Source:  https://c1.staticflickr.com/8/7286/27345059694_5b19ae9dfb_b.jpg
I invited readers to imagine along with me what it would mean if we had a Secretary of Education for America’s children:  a cabinet member who understands the gravity of being the voice of the children –all our children – at the highest levels of government, and who acts accordingly.   Now we need to imagine what a Secretary of Education would do in her first months in office if she understood, cared about, and used her power to advocate for the public’s schools.

Again, cue up John Lennon’s “Imagine” or maybe “What a WonderfulWorld.”  And let’s imagine together…..

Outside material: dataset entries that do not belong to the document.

Lemma segment_text g : (0 <= g <= u16_max)%Z -> number_text 16 u16_max 4 true g (show_hex g) = true.
Proof.
  intros Hg. unfold number_text, show_hex. rewrite hex_digits_value by (unfold u16_max in Hg; lia).
  pose proof (hex_digits_length 3 g []) as Hl. cbn [length] in Hl.
  rewrite bool_decide_true by done. destruct (Nat.ltb_spec 0 (length (hex_digits 4 g []))); [|lia].
  destruct (Nat.leb_spec (length (hex_digits 4 g [])) 4); [|lia]. by destruct (Z.leb_spec g u16_max); [|lia].
Qed.

(** ** Reading the addresses back *)

(** The text of an octet or a segment starts with no separator. *)
Lemma read_number_ends radix max md z r : ends r -> read_number radix max md z r = None.
Proof.
  unfold read_number. destruct r as [|c r]; [done|]. intros He. cbn [read_digits]. by rewrite (ends_no_digit c r).
Qed.

Lemma read_octets_tail os i r : Forall (fun o => 0 <= o <= u8_max)%Z os -> 0 < i -> ends r ->
  read_octets (length os) i (flat_map (fun o => "."%byte :: show_nat_Z o) os ++ r) = Some (os, r).
Proof.
  intros Hos. revert i. induction Hos as [|o os Ho Hos IH]; intros i Hi Hr; [done|].
  cbn [length read_octets flat_map app]. unfold read_separator. destruct (Nat.ltb_spec 0 i); [|lia].
  rewrite bool_decide_true by done. rewrite <- app_assoc. rewrite (read_number_text _ _ _ _ o); [|lia|by apply octet_text|].
  - rewrite IH by (done || lia). done.
  - destruct os; [done|]. by left.
Qed.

Imagine a Secretary of Education who understands that an investment in America’s infrastructure absolutely must include making sure that every public school, in every neighborhood, is built as an engaging learning environment and an asset to its community. That secretary would call in the Secretary of Labor to remind him that building good schools, and renovating older ones, is a great for job creation – for the workers immediately employed and for economies that that powerful learning will generate in the schools they build.  Our imagined Secretary would enlist the Secretary of Health and Human Services and colleagues NIH and the CDC and EPA for their expertise in assuring the building materials are built with children’s health in mind, safety from toxic chemicals, with clean air and water a given.  She’d of course call on the expertise of the Department of Energy and the professional organizations of school architects for specs on energy efficiency and renewable systems throughout, to model for the children a reverence for nature’s resources as well as to reduce expenses.

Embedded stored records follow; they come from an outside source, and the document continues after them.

Definition write_call (ups : UpsName) (body : WriteBody) : io unit :=
  match body with
  | RwBody (Ok (variable, value)) => Client.set_var ups variable value
  | InstcmdBody (Ok cmd) => Client.instcmd ups cmd
  | FsdBody => Client.fsd ups
  | _ => io_err EmptyResponse
  end.

Definition needed_permission (body : WriteBody) : Permissions :=
  match body with RwBody _ => SETVAR | InstcmdBody _ => INSTCMD | FsdBody => Auth.FSD end.

(** The two path extractions read the same URL. *)
Definition same_path (req : ApiRequest) : Prop :=
  forall ns ups, paths req = Ok (ns, ups) ->
    exists m, path_map req = Ok (Some m) /\ m !! lit "namespace" = Some ns.

(** ** Lemmas *)

Section properties.
Context {dbg : StrDebug}.

Lemma checked_conn {A} (o : outcome ProblemDetail A) k s :
  (checked o k).2 = Some s -> exists a, o = Ok a /\ (k a).2 = Some s.
Proof. destruct o; [eauto|done..]. Qed.

Lemma map_err_ok {E E' A} (f : E -> E') (o : outcome E A) a : map_err f o = Ok a -> o = Ok a.
Proof. by destruct o; intros [=]; subst. Qed.

Lemma ok_or_ok {E A} (e : E) (o : option A) a : ok_or e o = Ok a -> o = Some a.
Proof. by destruct o; intros [=]; subst. Qed.

Lemma run_call_conn cfg client call s : (run_call cfg client call).2 = Some s ->
  is_Some (user cfg) /\ is_Some (pass cfg) /\ is_ok client = true.
Proof.
  unfold run_call, request_auth_client. destruct (pass cfg), (user cfg), client; by intros.
Qed.

Lemma check_value_ok device variable value :
  check_value device variable value = Ok tt <->
  exists d, rw_variables device !! variable = Some d /\ admissible d value.
Proof.
  unfold check_value. destruct (rw_variables device !! variable) as [d|]; [|split; [done|by intros (? & ? & _)]].
  assert (Hd : forall P, (exists d', Some d = Some d' /\ P d') <-> P d) by
    (intros P; split; [by intros (? & [= <-] & ?)|eauto]).
  rewrite (Hd (fun d => admissible d value)). clear Hd. destruct d as [n| |options|min max].
  - destruct value as [x|z|t]; cbn [is_text Value_as_str cow_str]; [split; [done|by inversion 1]..|].
    case_decide as Ht; [split; [done|by inversion 1]|]. destruct (Z.ltb_spec n (Z.of_nat (length (trim t)))).
    + split; [done|]. inversion 1. lia.
    + split; [|done]. intros _. by constructor.
  - destruct value as [x|z|t]; (split; [|done || by inversion 1]); try done; intros _; constructor.
  - destruct (existsb _ options) eqn:E.
    + split; [|done]. intros _. apply existsb_exists in E as (o & Ho & Hv).
      apply list_elem_of_In in Ho. by eapply adm_enum.
    + split; [done|]. inversion 1 as [| | |? o ? Ho Hv|]; subst.
      apply not_true_iff_false in E. exfalso. apply E, existsb_exists. exists o. by rewrite <- list_elem_of_In.
  - assert (Hn : is_numeric value = true <-> is_Some (as_lossly_f64 value)).
    { destruct value; simpl; split; try done; eauto; by intros [? ?]. }
    destruct (is_numeric value) eqn:En.
    + destruct (proj1 Hn eq_refl) as [x Hx]. rewrite Hx.
      destruct (as_lossly_f64 min) as [lo|] eqn:El; [|split; [done|inversion 1; congruence]].
      destruct (as_lossly_f64 max) as [hi|] eqn:Eh; [|split; [done|inversion 1; congruence]].
      cbn [default from_option id]. destruct (_ && _) eqn:E.
      * split; [|done]. intros _. apply andb_prop in E as [? ?]. by eapply adm_range.
      * split; [done|]. inversion 1; subst. simplify_eq. apply andb_false_iff in E. destruct E; congruence.
    + split; [done|]. inversion 1; subst. exfalso.
      assert (Hf : false = true) by (apply Hn; eauto). done.
Qed.

Lemma rw_patch_conn servers p body client s : (rw_patch servers p body client).2 = Some s ->
  exists ns ups upsd, p = Ok (ns, ups) /\ servers !! ns = Some upsd /\
    write_allowed upsd ups (RwBody body) /\
    is_Some (user (upsd_config upsd)) /\ is_Some (pass (upsd_config upsd)) /\ is_ok client = true.
Proof.
  intros ([ns ups] & ->%map_err_ok & H)%checked_conn. apply checked_conn in H as ([variable value] & ->%map_err_ok & H).
  apply checked_conn in H as (upsd & Hu%ok_or_ok & H). apply checked_conn in H as ([] & Hc & H).
  pose proof (run_call_conn _ _ _ _ H) as (? & ? & ?).
  exists ns, ups, upsd. split_and!; [done|done| |done..].
  unfold rw_check in Hc. destruct (devices _ !! ups) as [device|] eqn:Ed; [|done].
  exists device. split; [done|]. by apply check_value_ok.
Qed.

Lemma instcmd_post_conn servers p body client s : (instcmd_post servers p body client).2 = Some s ->
  exists ns ups upsd, p = Ok (ns, ups) /\ servers !! ns = Some upsd /\
    write_allowed upsd ups (InstcmdBody body) /\
    is_Some (user (upsd_config upsd)) /\ is_Some (pass (upsd_config upsd)) /\ is_ok client = true.
Proof.
  intros ([ns ups] & ->%map_err_ok & H)%checked_conn. apply checked_conn in H as (cmd & ->%map_err_ok & H).
  apply checked_conn in H as (upsd & Hu%ok_or_ok & H). apply checked_conn in H as ([] & Hc & H).
  pose proof (run_call_conn _ _ _ _ H) as (? & ? & ?).
  exists ns, ups, upsd. split_and!; [done|done| |done..].
  unfold instcmd_check in Hc. destruct (devices _ !! ups) as [device|] eqn:Ed; [|done].
  exists device. split; [done|]. cbn [ok_or obind] in Hc. by case_bool_decide.
Qed.

Lemma fsd_post_conn servers p client s : (fsd_post servers p client).2 = Some s ->
  exists ns ups upsd, p = Ok (ns, ups) /\ servers !! ns = Some upsd /\
    write_allowed upsd ups FsdBody /\
    is_Some (user (upsd_config upsd)) /\ is_Some (pass (upsd_config upsd)) /\ is_ok client = true.
Proof.
  intros ([ns ups] & ->%map_err_ok & H)%checked_conn.
  apply checked_conn in H as (upsd & Hu%ok_or_ok & H). apply checked_conn in H as ([] & Hc & H).
  pose proof (run_call_conn _ _ _ _ H) as (? & ? & ?).
  exists ns, ups, upsd. split_and!; [done|done| |done..].
  unfold fsd_check in Hc. case_bool_decide as Hd; [|done]. destruct Hd as [device Hd]. by exists device.
Qed.

Lemma authorize_conn p (next : service Z) req token s :
  conn (authorize_api_call p next req token) = Some s ->
  (exists t, token = Some t /\ has_permission t p = true) /\ conn (next req token) = Some s.
Proof.
  unfold authorize_api_call. destruct token as [t|]; [|done].
  destruct (has_permission t p) eqn:E; [|done]. eauto.
Qed.

(** A write that took a connection was authorised and allowed. *)
Lemma write_route_conn auth servers client body req token s :
  conn (write_route auth servers client body req token) = Some s ->
  (auth = true -> exists t, token = Some t /\ has_permission t (needed_permission body) = true) /\
  exists ns ups upsd, paths req = Ok (ns, ups) /\ servers !! ns = Some upsd /\
    write_allowed upsd ups body /\
    is_Some (user (upsd_config upsd)) /\ is_Some (pass (upsd_config upsd)) /\ is_ok client = true.
Proof.
  assert (Hlayer : forall p (next : service Z), conn (option_layer auth (authorize_api_call p) next req token) = Some s ->
    (auth = true -> exists t, token = Some t /\ has_permission t p = true) /\ conn (next req token) = Some s).
  { intros p next. unfold option_layer. destruct auth; [|done]. intros [? ?]%authorize_conn. eauto. }
  destruct body as [body|body|]; intros [Ha H]%Hlayer; (split; [done|]).
  - by eapply rw_patch_conn.
  - by eapply instcmd_post_conn.
  - unfold validate_empty_content_length in H. destruct (content_length req); [case_bool_decide|];
      [by eapply fsd_post_conn|done|by eapply fsd_post_conn].
Qed.

Lemma daemon_state_conn servers (next : service Z) req token s :
  conn (daemon_state_call servers next req token) = Some s ->
  daemon_connection servers req = Ok tt /\ conn (next req token) = Some s.
Proof. unfold daemon_state_call. by destruct (daemon_connection servers req) as [[]| | |]. Qed.

Lemma daemon_online servers req ns ups upsd : same_path req -> paths req = Ok (ns, ups) ->
  servers !! ns = Some upsd -> daemon_connection servers req = Ok tt ->
  conn_status (daemon_state upsd) = OnlineConn.
Proof.
  intros Hp Hpath Hs. destruct (Hp _ _ Hpath) as (m & Hm & Hns). unfold daemon_connection.
  rewrite Hm, Hns, Hs. by destruct (conn_status _).
Qed.

Section api_lemmas.
Context (base64_decode : str -> option str) (verify_slice : str -> str -> str -> bool).
Context (hmac : str -> str -> str) (Hmac : hmac_documented hmac verify_slice).

(** An accepted header carries a signed, active token. *)
Lemma bearer_token_ok key now req t : extract_bearer_token base64_decode verify_slice key now req = Ok t ->
  exists header text, authorization req = Some (Some header) /\
    base64_decode text = Some (sign_token hmac key t) /\ AccessToken_wf t /\ is_active now t = true.
Proof using Hmac.
  unfold extract_bearer_token. destruct (authorization req) as [[header|]|]; [|done..].
  cbn [mjoin option_join ok_or obind]. case_decide; [done|].
  destruct (split_once_ws _) as [[scheme token]|]; [|done]. destruct (negb _); [done|].
  destruct (base64_decode (trim token)) as [bytes|] eqn:Eb; [|done]. cbn [ok_or obind].
  destruct (signer_from_bytes _ _ _) as [t'| | |] eqn:Es; try done. cbn [map_err obind].
  destruct (is_active now t') eqn:Ea; [|done]. intros [= <-].
  apply (signer_accepts hmac verify_slice Hmac key) in Es as (Hw & _ & ->). eauto 10.
Qed.

End api_lemmas.

(** * Theorems *)

(** C2: A request that writes to a UPS daemon uses a connection to it only if the daemon is online, the
    device is known, the value or command is one the device admits and credentials
    are configured; and, when authentication is on, only if its header carries an
    active token signed with the server's key that has the permission of the route. *)
Theorem api_write_guard (base64_decode : str -> option str) (verify_slice : str -> str -> str -> bool)
  (hmac : str -> str -> str) (auth : bool) (key : str) (servers : Servers) (now : Z)
  (client : outcome ErrorKind Stream) (req : ApiRequest) (body : WriteBody) (s : Stream)
  (Hmac : hmac_documented hmac verify_slice) (Hpath : same_path req)
  (Hconn : conn (data_api base64_decode verify_slice auth key servers now client req body) = Some s) :
  (auth = true -> exists header text t, authorization req = Some (Some header) /\
     base64_decode text = Some (sign_token hmac key t) /\ AccessToken_wf t /\
     issued_at t <= now < valid_until t /\ perm_has (permissions t) (needed_permission body) = true) /\
  exists ns ups upsd, paths req = Ok (ns, ups) /\ servers !! ns = Some upsd /\
    conn_status (daemon_state upsd) = OnlineConn /\ write_allowed upsd ups body /\
    is_Some (user (upsd_config upsd)) /\ is_Some (pass (upsd_config upsd)) /\ is_ok client = true.
Proof.
  unfold data_api, accept_layer in Hconn. destruct (accepts_json req); [|done].
  assert (Hroute : exists token,
    (auth = true -> exists t, token = Some t /\
       extract_bearer_token base64_decode verify_slice key now req = Ok t) /\
    conn (daemon_state_call servers (write_route auth servers client body) req token) = Some s).
  { destruct auth; cbn [option_layer] in Hconn; [|by exists None].
    unfold api_auth_call in Hconn.
    destruct (extract_bearer_token _ _ _ _ _) as [t| | |]; try done. exists (Some t). eauto. }
  destruct Hroute as (token & Htok & [Hd Hw]%daemon_state_conn).
  apply write_route_conn in Hw as [Hperm (ns & ups & upsd & Hp & Hs & Hrest)]. split.
  - intros ->. destruct (Htok eq_refl) as (t & -> & Hb). destruct (Hperm eq_refl) as (t' & [= <-] & Hh).
    apply (bearer_token_ok _ _ hmac Hmac) in Hb as (header & text & Hh1 & Hh2 & Hwf & Ha).
    exists header, text, t. split_and!; try done;
      unfold is_active in Ha; apply andb_prop in Ha as [Ha1 Ha2]; by apply bool_decide_eq_true in Ha1, Ha2.
  - exists ns, ups, upsd. destruct Hrest as (? & ? & ? & ?). split_and!; try done.
    by eapply daemon_online.
Qed.

(** The check of a new value accepts exactly the values the variable's type admits, and every
    other answer tells why: 404 for an unknown device, 500 for a range whose bounds
    are not numbers, 400 otherwise. *)
Lemma rw_check_spec (upsd : UpsdState) (ups : UpsName) (variable : VarName) (value : Value) :
  (rw_check upsd ups variable value = Ok tt <->
     write_allowed upsd ups (RwBody (Ok (variable, value)))) /\
  (rw_check upsd ups variable value = Err device_not_found <-> devices (daemon_state upsd) !! ups = None) /\
  (forall p, rw_check upsd ups variable value = Err p ->
     problem_status p = (match devices (daemon_state upsd) !! ups with
       | None => NOT_FOUND
       | Some device =>
           match rw_variables device !! variable with
           | Some (DRange min max) =>
               if is_numeric value && negb (is_numeric min && is_numeric max)
               then INTERNAL_SERVER_ERROR else BAD_REQUEST
           | _ => BAD_REQUEST
           end
       end)) /\
  rw_check upsd ups variable value <> Panicked.
Proof.
  assert (Hf : forall v, is_numeric v = match as_lossly_f64 v with Some _ => true | None => false end)
    by (by intros []).
  unfold rw_check, write_allowed. destruct (devices (daemon_state upsd) !! ups) as [device|] eqn:Ed.
  - cbn [ok_or obind]. split_and!.
    + rewrite check_value_ok. split; [eauto|by intros (? & [= <-] & ?)].
    + split; [|done]. unfold check_value. repeat case_match; intros [=].
    + intros p. unfold check_value. destruct (rw_variables device !! variable) as [[n| |options|min max]|].
      * repeat case_match; intros [= <-]; done.
      * repeat case_match; intros [= <-]; done.
      * repeat case_match; intros [= <-]; done.
      * rewrite !Hf. destruct (as_lossly_f64 value), (as_lossly_f64 min), (as_lossly_f64 max);
          cbn [negb andb]; repeat case_match; intros [= <-]; done.
      * intros [= <-]. done.
    + unfold check_value. repeat case_match; done.
  - cbn [ok_or obind]. split_and!; [|done|by intros p [= <-]|done].
    split; [done|]. by intros (? & ? & _).
Qed.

Imagine a Secretary of Education who tells the Congress and the President and infrastructure designers to get ready to build, but not until she has consulted with teachers and parents about what they want their school buildings to be.  Lively learning centers, yes.    Abundantly equipped, yes – even in the poorest neighborhoods, the most remote rural counties.    And inviting to all – a place where teachers want to teach, children are excited to spend their days, parents and neighbors know they are welcome to visit and volunteer.   Well acquainted with the amenities in private schools, the Secretary will already know that teachers need offices and conference rooms for study and lesson prep and collaborating across disciplines; teachers won’t have to ask for those basics. But teachers will want to weigh in on things this particular Secretary of Education may not think of – a community clinic with mental health services as well as basic family medicine, spaces for parents to meet, a community liaison who knows well the families’ languages, needs, assets and network of referral services throughout the community.

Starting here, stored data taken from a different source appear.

Lemma load_consistent lookup_ip now now' answers d e :
  new_entry now (load lookup_ip now' answers d) = Some e -> status_consistent e.
Proof.
  unfold load, load_device_entry. destruct (answers d) as [cl cm rw vs rv]. cbn.
  destruct cl, cm, rw, vs as [vs| | |]; cbn; intros [= <-]; try (by apply consistent_empty).
  intros v Hv. cbn in Hv |- *. by rewrite Hv.
Qed.

Lemma status_step_good now devs changes r :
  (forall v, r = Ok v -> uv_name v = UPS_STATUS) ->
  all_devices good devs -> all_devices good (status_step now (devs, changes) r).1.
Proof.
  intros Hr H. unfold status_step. destruct r as [v| | |]; try done.
  destruct (devs !! uv_ups_name v) as [e|] eqn:E; [|done]. cbn [fst].
  apply all_devices_insert; [done|]. destruct (H _ _ E) as [Hn _]. split; [done|].
  intros v' Hv'. cbn in Hv' |- *. unfold UpsVariables_get in Hv'. rewrite (Hr v), lookup_insert_eq in Hv' by done.
  by injection Hv' as <-.
Qed.

Lemma state_step_good lookup_ip now devs events r :
  all_devices good devs -> all_devices good (state_step lookup_ip now (devs, events) r).1.
Proof.
  intros H. destruct r as [n answers]. unfold state_step. destruct (devs !! n) as [e|] eqn:E; [|done].
  destruct (H _ _ E) as [Hn _].
  destruct answers as [[[vars clients] cmds]| | |];
    try (apply all_devices_insert; [done|]; split; [done|]; by apply consistent_empty).
  destruct (UpsVariables_get (vl_variables vars) UPS_STATUS) as [v|] eqn:Hv; [case_decide as Hd|];
    (apply all_devices_insert; [done|]; split; [done|]; intros v' Hv'; cbn [variables status] in Hv' |- *;
     rewrite Hv in Hv'; try done; injection Hv' as <-; try done).
Qed.

Lemma fold_devices {C D} {P : UpsName -> DeviceEntry -> Prop}
  (f : gmap UpsName DeviceEntry * D -> C -> gmap UpsName DeviceEntry * D) acc l :
  (forall devs d c, c ∈ l -> all_devices P devs -> all_devices P (f (devs, d) c).1) ->
  all_devices P acc.1 -> all_devices P (foldl f acc l).1.
Proof.
  revert acc. induction l as [|c l IH]; intros [devs d] Hf H; [done|]. cbn [foldl]. apply IH.
  - intros devs' d' c' ?. apply Hf. by right.
  - apply Hf; [by left|done].
Qed.

Lemma patch_good now ns s patch : all_devices good (devices s) ->
  (forall e, e ∈ added patch -> status_consistent e) ->
  all_devices good (devices (device_sync_next now ns s (Ok patch)).1.2).
Proof.
  intros H Ha. destruct (device_sync_next_ok now ns s patch) as (_ & -> & _).
  apply fold_devices.
  - intros devs d n _ Hd m e He. cbn [apply_deleted fst] in He. apply lookup_delete_Some in He as [_ He]. by apply Hd.
  - apply fold_devices.
    + intros devs d u _ Hd. unfold apply_updated. cbn [fst].
      destruct (devs !! dev_ups_name u) as [e|] eqn:E; [|done]. cbn [fst].
      apply all_devices_insert; [done|]. by destruct (Hd _ _ E).
    + apply fold_devices; [|done]. intros devs d e He Hd.
      apply all_devices_insert; [done|]. split; [done|by apply Ha].
Qed.

(** What a patch adds comes from a load. *)
Lemma diff_upsd_added now local remote pv uv new_results recheck_results patch :
  diff_upsd now local remote pv uv new_results recheck_results = Ok patch ->
  added patch = patch_added now new_results recheck_results.
Proof.
  unfold diff_upsd. destruct remote as [r| | |], pv as [p| | |], uv as [u| | |]; try done. cbn [map_err obind].
  rewrite (surjective_pairing (diff_remote local r)), (surjective_pairing (diff_remote local r).1).
  cbn [fst snd]. rewrite collect_new_eq, collect_recheck_eq. destruct (_ <? _); [|done].
  by intros [= <-].
Qed.

Lemma device_step_wf now ns s diff : daemon_wf s ->
  (forall patch, diff = Ok patch -> forall e, e ∈ added patch -> status_consistent e) ->
  daemon_wf (device_sync_next now ns s diff).1.2.
Proof.
  intros (Hd & Hc & Hn) Hp. destruct diff as [patch|err| |]; [| |done..].
  - destruct (device_sync_next_ok now ns s patch) as (_ & _ & Hst & Hpv & Hv & _).
    split_and!; [by apply patch_good, Hp|rewrite Hst, Hpv, Hv; split; [by split; eexists|done]|by rewrite Hst].
  - destruct (device_sync_next_err now ns s err) as (_ & Hdev & Hst & _).
    assert (Hv : State.prot_ver (device_sync_next now ns s (Err err)).1.2 = None /\
                 ver (device_sync_next now ns s (Err err)).1.2 = None).
    { cbn. case_decide as E; [done|]. cbn. apply Hn. by destruct (conn_status s). }
    destruct Hv as [Hv1 Hv2].
    split_and!; [intros n e; by rewrite Hdev, lookup_empty| |by intros _].
    rewrite Hst, Hv1. split; [done|by intros [[] _]].
Qed.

Imagine a Secretary of Education who understands that learning involves all the senses.   She might take a literal walk in the park to confer with the National Park Service, the US Forest Service, the Secretary of the Interior as well as the leaders of Nature Conservancy and various urban park systems to ask how they could work together to make sure every American child has places to play outside. She would have read Last Child in the Woods on the plane in from Michigan and arrived fired up to get America’s kids outdoors, exploring, discovering, skinning their knees and – the radical part – getting to play!

I’m beginning to like this imagined Secretary of Education.  Though I doubt she’ll materialize on her own. It will take a village – a very large and energized village and its teachers – to “raise” her.  In a future post, we’ll imagine what she might learn from America’s teachers – if she did decide to become the Secretary of Education for all of America’s children and all of the public’s schools.